(* ===== verification/LocalKey.v ===== *)
(** * Passphrases and localized keys (src/pysnmp/proto/secmod/rfc3414/localkey.py)

    [hashlib] is an argument: a hash is a function from octets to octets with
    the digest size and the block size it documents, and the octets fed to
    [update] are what [digest] is applied to. *)
From S2P Require Export Errors.

Module LocalKey.

(** ** hashlib *)
Record hash_algo : Type := mk_hash {
  digest : octets → octets;
  digest_size : nat;
  block_size : nat;
}.

(** What hashlib documents of an algorithm. *)
Class HashLaws (h : hash_algo) : Prop := {
  digest_length : ∀ m, length (digest h m) = digest_size h;
  digest_octets : ∀ m, is_octets (digest h m);
  digest_size_16 : (16 <= digest_size h)%nat;
  digest_size_block : (digest_size h <= block_size h)%nat;
}.

(** The algorithms the security models use. *)
Record hashlib : Type := mk_hashlib {
  md5 : hash_algo; sha1 : hash_algo; sha224 : hash_algo;
  sha256 : hash_algo; sha384 : hash_algo; sha512 : hash_algo;
}.

Class HashlibLaws (H : hashlib) : Prop := {
  md5_laws :: HashLaws (md5 H); sha1_laws :: HashLaws (sha1 H);
  sha224_laws :: HashLaws (sha224 H); sha256_laws :: HashLaws (sha256 H);
  sha384_laws :: HashLaws (sha384 H); sha512_laws :: HashLaws (sha512 H);
  hashlib_digest_sizes :
    digest_size <$> [md5 H; sha1 H; sha224 H; sha256 H; sha384 H; sha512 H]
    = [16; 20; 28; 32; 48; 64]%nat;
  hashlib_block_sizes :
    block_size <$> [md5 H; sha1 H; sha224 H; sha256 H; sha384 H; sha512 H]
    = [64; 64; 64; 64; 128; 128]%nat;
}.

(** ** The password to key hash *)

(** [l[a:b]] *)
Definition slice (l : octets) (a b : nat) : octets := take (b - a) (drop a l).

(** [passphrase * (64 // len(passphrase) + 1)] *)
Definition ringBuffer (p : octets) : octets := concat (replicate (64 / length p + 1) p).

(** The [while count < 16384] loop; [hasher] is what was fed to it. *)
Fixpoint ring_loop (count : nat) (ring : octets) (mark : nat) (hasher : octets) : octets :=
  match count with
  | O => hasher
  | S count' =>
      let e := (mark + 64)%nat in
      let ringBufferLen := length ring in
      if (e <? ringBufferLen)%nat
      then ring_loop count' ring e (hasher ++ slice ring mark e)
      else ring_loop count' ring (e - ringBufferLen)
             (hasher ++ slice ring mark ringBufferLen ++ slice ring 0 (e - ringBufferLen))
  end.

Definition rounds : nat := Z.to_nat 16384.

(** [hashPassphrase]: the division by the length comes first. *)
Definition hashPassphrase (passphrase : octets) (h : hash_algo) : result exn octets :=
  if (length passphrase =? 0)%nat then Err ZeroDivisionError
  else Ok (digest h (ring_loop rounds (ringBuffer passphrase) 0 [])).

Definition localizeKey (passKey snmpEngineId : octets) (h : hash_algo) : octets :=
  digest h (passKey ++ snmpEngineId ++ passKey).

Definition passwordToKey (passphrase snmpEngineId : octets) (h : hash_algo) :
    result exn octets :=
  k ← hashPassphrase passphrase h; mret (localizeKey k snmpEngineId h).

Section algorithms.
Context (H : hashlib).

Definition hashPassphraseMD5 (p : octets) : result exn octets := hashPassphrase p (md5 H).
Definition hashPassphraseSHA (p : octets) : result exn octets := hashPassphrase p (sha1 H).
Definition passwordToKeyMD5 (p e : octets) : result exn octets :=
  k ← hashPassphraseMD5 p; mret (localizeKey k e (md5 H)).
Definition passwordToKeySHA (p e : octets) : result exn octets :=
  k ← hashPassphraseSHA p; mret (localizeKey k e (sha1 H)).
Definition localizeKeyMD5 (k e : octets) : octets := localizeKey k e (md5 H).
Definition localizeKeySHA (k e : octets) : octets := localizeKey k e (sha1 H).
End algorithms.

(** ** RFC 3414, A.2: the passphrase repeated to one megabyte *)
Definition cycled (p : octets) (n : nat) : octets :=
  (λ i, nth (i mod length p) p 0) <$> seq 0 n.

Definition megabyte : nat := Z.to_nat 1048576.

(** ** Helper lemmas *)
Lemma lookup_cycled p n i : (i < n)%nat →
  cycled p n !! i = Some (nth (i mod length p) p 0).
Proof. intros Hi. unfold cycled. by rewrite list_lookup_fmap, lookup_seq_lt. Qed.

Lemma length_cycled p n : length (cycled p n) = n.
Proof. unfold cycled. by rewrite length_fmap, length_seq. Qed.

Lemma fmap_seq_shift {A} (f : nat → A) a n :
  f <$> seq a n = (λ i, f (a + i)%nat) <$> seq 0 n.
Proof.
  rewrite <- (Nat.add_0_r a) at 1. by rewrite <- fmap_add_seq, <- list_fmap_compose.
Qed.

(** A cyclic run of [p] that starts at position [a]. *)
Definition run_at (p : octets) (a : nat) (l : octets) : Prop :=
  l = (λ i, nth ((a + i) mod length p) p 0) <$> seq 0 (length l).

Lemma run_at_app p a l l' :
  run_at p a l → run_at p (a + length l) l' → run_at p a (l ++ l').
Proof.
  unfold run_at. intros Hl Hl'. rewrite length_app, seq_app, fmap_app. cbn. f_equal; [done|].
  rewrite Hl' at 1. rewrite (fmap_seq_shift _ (length l)).
  apply list_fmap_ext. intros i x _. cbn beta. by rewrite Nat.add_assoc.
Qed.

Lemma run_at_mod p a b l : (0 < length p)%nat →
  (a mod length p = b mod length p)%nat → run_at p a l → run_at p b l.
Proof.
  unfold run_at. intros Hp Hab ->. rewrite length_fmap, length_seq.
  apply list_fmap_ext. intros i x _. cbn beta.
  by rewrite <- (Nat.Div0.add_mod_idemp_l a), Hab, Nat.Div0.add_mod_idemp_l.
Qed.

Lemma run_at_slice p a b c l :
  run_at p a l → run_at p (a + b) (slice l b c).
Proof.
  unfold run_at, slice. intros Hl. rewrite Hl at 1.
  rewrite <- fmap_drop, <- fmap_take, drop_seq, take_seq, length_take, length_drop.
  rewrite Nat.add_0_l, Nat.min_comm, fmap_seq_shift.
  apply list_fmap_ext. intros i x _. cbn beta. by rewrite Nat.add_assoc.
Qed.

Lemma run_at_self p : run_at p 0 p.
Proof.
  unfold run_at. apply list_eq. intros i. rewrite list_lookup_fmap.
  destruct (decide (i < length p)%nat) as [Hi|Hi].
  - rewrite lookup_seq_lt by done. cbn. rewrite Nat.mod_small by done.
    destruct (lookup_lt_is_Some_2 p i Hi) as [x Hx]. rewrite Hx. symmetry. f_equal.
    by apply nth_lookup_Some.
  - rewrite (lookup_ge_None_2 p), lookup_seq_ge by lia. done.
Qed.

Lemma run_at_ring p n : (0 < length p)%nat →
  run_at p 0 (concat (replicate n p)) ∧ length (concat (replicate n p)) = (n * length p)%nat.
Proof.
  intros Hp. induction n as [|n [IH1 IH2]]; [done|]. cbn [replicate concat].
  split; [|rewrite length_app, IH2; lia].
  apply run_at_app; [apply run_at_self|]. eapply run_at_mod; [done| |exact IH1].
  cbn. by rewrite Nat.Div0.mod_same, Nat.Div0.mod_0_l.
Qed.

Lemma length_slice l a b : length (slice l a b) = ((b - a) `min` (length l - a))%nat.
Proof. unfold slice. by rewrite length_take, length_drop. Qed.

(** The loop feeds 64 octets a round, and the rounds join into one cyclic run. *)
Lemma ring_loop_spec p ring n mark hasher :
  (0 < length p)%nat → run_at p 0 ring → (64 < length ring)%nat →
  (length ring mod length p = 0)%nat → (mark < length ring)%nat →
  run_at p 0 hasher → (mark mod length p = length hasher mod length p)%nat →
  run_at p 0 (ring_loop n ring mark hasher) ∧
  length (ring_loop n ring mark hasher) = (length hasher + 64 * n)%nat.
Proof.
  intros Hp Hring Hlen Hmod. revert mark hasher.
  induction n as [|n IH]; intros mark hasher Hmark Hrun Heq; [cbn; auto with lia|].
  cbn [ring_loop]; cbv zeta. set (L := length ring) in *.
  assert (Hs : run_at p (length hasher) (slice ring mark (mark + 64))).
  { eapply run_at_mod; [done|exact Heq|]. by apply (run_at_slice p 0). }
  destruct (Nat.ltb_spec (mark + 64) L) as [He|He].
  - destruct (IH (mark + 64)%nat (hasher ++ slice ring mark (mark + 64))) as [H1 H2].
    + done.
    + by apply run_at_app.
    + rewrite length_app, length_slice. fold L.
      replace ((mark + 64 - mark) `min` (L - mark))%nat with 64%nat by lia.
      by rewrite <- Nat.Div0.add_mod_idemp_l, Heq, Nat.Div0.add_mod_idemp_l.
    + split; [done|]. rewrite H2, length_app, length_slice. fold L. lia.
  - assert (Hs1 : run_at p (length hasher) (slice ring mark L)).
    { eapply run_at_mod; [done|exact Heq|]. by apply (run_at_slice p 0). }
    assert (Hl1 : length (slice ring mark L) = (L - mark)%nat) by (rewrite length_slice; lia).
    assert (Hl2 : length (slice ring 0 (mark + 64 - L)) = (mark + 64 - L)%nat)
      by (rewrite length_slice; lia).
    assert (Hz : ((length hasher + (L - mark)) mod length p = 0)%nat).
    { rewrite <- Nat.Div0.add_mod_idemp_l, <- Heq, Nat.Div0.add_mod_idemp_l.
      replace (mark + (L - mark))%nat with L by lia. done. }
    destruct (IH (mark + 64 - L)%nat
      (hasher ++ slice ring mark L ++ slice ring 0 (mark + 64 - L))) as [H1 H2].
    + lia.
    + apply run_at_app; [done|]. apply run_at_app; [done|].
      eapply (run_at_mod p 0); [done| |by apply (run_at_slice p 0 0)].
      by rewrite Nat.add_0_l, Hl1, Hz, Nat.Div0.mod_0_l.
    + rewrite !length_app, Hl1, Hl2, Nat.add_assoc.
      by rewrite <- Nat.Div0.add_mod_idemp_l, Hz.
    + split; [done|]. rewrite H2, !length_app, Hl1, Hl2. lia.
Qed.

Lemma ring_loop_cycled p : (0 < length p)%nat →
  ring_loop rounds (ringBuffer p) 0 [] = cycled p megabyte.
Proof.
  intros Hp. unfold ringBuffer.
  destruct (run_at_ring p (64 / length p + 1) Hp) as [Hr Hl].
  assert (64 < length (concat (replicate (64 / length p + 1) p)))%nat as Hgt.
  { rewrite Hl, Nat.mul_comm, Nat.add_1_r. apply Nat.mul_succ_div_gt. lia. }
  destruct (ring_loop_spec p (concat (replicate (64 / length p + 1) p)) rounds 0 [])
    as [H1 H2]; try (done || lia).
  - rewrite Hl. apply Nat.Div0.mod_mul.
  - unfold run_at in H1. rewrite H1. unfold cycled. do 2 f_equal. rewrite H2.
    unfold rounds, megabyte. cbn [length]. lia.
Qed.

Lemma hashPassphrase_eq p h :
  hashPassphrase p h =
  if (length p =? 0)%nat then Err ZeroDivisionError else Ok (digest h (cycled p megabyte)).
Proof.
  unfold hashPassphrase. destruct (Nat.eqb_spec (length p) 0); [done|].
  by rewrite ring_loop_cycled by lia.
Qed.

Lemma hashPassphrase_Ok p h : (0 < length p)%nat →
  hashPassphrase p h = Ok (digest h (cycled p megabyte)).
Proof. intros. rewrite hashPassphrase_eq. by destruct (Nat.eqb_spec (length p) 0); [lia|]. Qed.

(** A concrete hash for the witnesses: a polynomial over the message. *)
Definition toy_hash (n b : nat) : hash_algo :=
  mk_hash (λ m, be_octets n (foldl (λ a x, a * 257 + x + 1) 7 m)) n b.

#[export] Instance toy_hash_laws n b : TCEq (16 <=? n)%nat true → TCEq (n <=? b)%nat true →
  HashLaws (toy_hash n b).
Proof.
  rewrite !TCEq_eq. intros Hn%Nat.leb_le Hb%Nat.leb_le.
  split; intros; cbn; [apply length_be_octets|apply be_octets_is_octets|lia|lia].
Qed.

Definition toy_hashlib : hashlib :=
  mk_hashlib (toy_hash 16 64) (toy_hash 20 64) (toy_hash 28 64) (toy_hash 32 64)
    (toy_hash 48 128) (toy_hash 64 128).

#[export] Instance toy_hashlib_laws : HashlibLaws toy_hashlib.
Proof. split; try (apply toy_hash_laws; by constructor); reflexivity. Qed.

(** ** Properties *)

(** C22. The password to key algorithm of RFC 3414, A.2: for a passphrase of any
    positive length, what the ring buffer loop feeds the hash is exactly one
    megabyte in which octet [i] is the passphrase's octet [i mod len], and the
    localized key is the hash of that digest, the engine ID and the digest again.
    The empty passphrase has no key: it raises [ZeroDivisionError]. *)
Theorem passwordToKey_is_rfc3414 p e h :
  let ku := digest h (cycled p megabyte) in
  passwordToKey p e h =
    (if decide (p = []) then Err ZeroDivisionError else Ok (digest h (ku ++ e ++ ku))) ∧
  Z.of_nat (length (cycled p megabyte)) = 1048576 ∧
  (p ≠ [] → ∀ i, (i < megabyte)%nat → cycled p megabyte !! i = p !! (i mod length p)%nat).
Proof.
  intros ku. split_and!.
  - case_decide as Hp; [by subst|]. unfold passwordToKey. rewrite hashPassphrase_Ok; [done|].
    destruct p; [done|cbn; lia].
  - rewrite length_cycled. unfold megabyte. lia.
  - intros Hp i Hi. rewrite lookup_cycled by done.
    pose proof (Nat.mod_upper_bound i (length p) ltac:(by destruct p)).
    destruct (lookup_lt_is_Some_2 p (i mod length p)) as [x Hx]; [done|].
    rewrite Hx. f_equal. by apply nth_lookup_Some.
Qed.

Lemma passwordToKey_is_rfc3414_witness :
  let h := toy_hash 16 64 in
  let ku := digest h (cycled [109; 97; 112; 108; 101] megabyte) in
  passwordToKey [109; 97; 112; 108; 101] [128; 0] h = Ok (digest h (ku ++ [128; 0] ++ ku)) ∧
  cycled [109; 97; 112; 108; 101] megabyte !! 7%nat = Some 112.
Proof.
  destruct (passwordToKey_is_rfc3414 [109; 97; 112; 108; 101] [128; 0] (toy_hash 16 64)) as (H & _ & Hi).
  split; [exact H|]. apply (Hi ltac:(discriminate) 7%nat). apply Nat.ltb_lt. vm_compute. reflexivity.
Defined.

End LocalKey.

^^^^^^^^

Retype, exactly and in full, the lines above from the one containing "k ← hashPassphrase passphrase" through the one containing "End algorithms.".

> _RESULT BELOW_:
  k ← hashPassphrase passphrase h; mret (localizeKey k snmpEngineId h).

Section algorithms.
Context (H : hashlib).

Definition hashPassphraseMD5 (p : octets) : result exn octets := hashPassphrase p (md5 H).
Definition hashPassphraseSHA (p : octets) : result exn octets := hashPassphrase p (sha1 H).
Definition passwordToKeyMD5 (p e : octets) : result exn octets :=
  k ← hashPassphraseMD5 p; mret (localizeKey k e (md5 H)).
Definition passwordToKeySHA (p e : octets) : result exn octets :=
  k ← hashPassphraseSHA p; mret (localizeKey k e (sha1 H)).
Definition localizeKeyMD5 (k e : octets) : octets := localizeKey k e (md5 H).
Definition localizeKeySHA (k e : octets) : octets := localizeKey k e (sha1 H).
End algorithms.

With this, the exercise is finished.